■ **RECORDS SUPPLIED**
--- --- ---
(** * Living Universe Engine: the simulation core of [simulation.js]

    A shallow embedding of the vector algebra, the three dynamics models,
    the [LivingUniverse] class and the retrocausal operator, followed by
    the properties of the engine's specification that were checked
    against them.

    Modelling conventions.
    - A JavaScript number is an element of an abstract carrier [T] with
      the operations the source uses ([JSNumber]).  Everything that only
      depends on how data flows is proved for every carrier, hence also
      for IEEE doubles.  Arithmetic facts are proved in the instance
      [jsnum]: a real number or NaN (no rounding, no overflow).
    - An array of numbers is a [list T].  Arrays are never written in
      place after they are stored in a universe ([retro_influence]
      replaces the slot, [evolveOscillators] writes into its own copy),
      so sharing one array between [history] and [levels] is invisible
      and a value model is exact.
    - [Math.random()] reads a global generator: the successive draws are
      a function [draws : nat -> T] and a cursor counts the draws
      consumed so far.
    - A call either returns or throws; the object it was mutating keeps
      the writes done before the throw ([outcome]). *)

From Stdlib Require Import ZArith QArith Reals Lra Lia.
From stdpp Require Import base option list gmap sorting strings.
--- --- ---
■ **EXERCISE OBJECTIVE**
All of the records must be retyped exactly as they are.

■ **EXERCISE OUTPUT**
(** * Living Universe Engine: the simulation core of [simulation.js]

    A shallow embedding of the vector algebra, the three dynamics models,
    the [LivingUniverse] class and the retrocausal operator, followed by
    the properties of the engine's specification that were checked
    against them.

    Modelling conventions.
    - A JavaScript number is an element of an abstract carrier [T] with
      the operations the source uses ([JSNumber]).  Everything that only
      depends on how data flows is proved for every carrier, hence also
      for IEEE doubles.  Arithmetic facts are proved in the instance
      [jsnum]: a real number or NaN (no rounding, no overflow).
    - An array of numbers is a [list T].  Arrays are never written in
      place after they are stored in a universe ([retro_influence]
      replaces the slot, [evolveOscillators] writes into its own copy),
      so sharing one array between [history] and [levels] is invisible
      and a value model is exact.
    - [Math.random()] reads a global generator: the successive draws are
      a function [draws : nat -> T] and a cursor counts the draws
      consumed so far.
    - A call either returns or throws; the object it was mutating keeps
      the writes done before the throw ([outcome]). *)

From Stdlib Require Import ZArith QArith Reals Lra Lia.
From stdpp Require Import base option list gmap sorting strings.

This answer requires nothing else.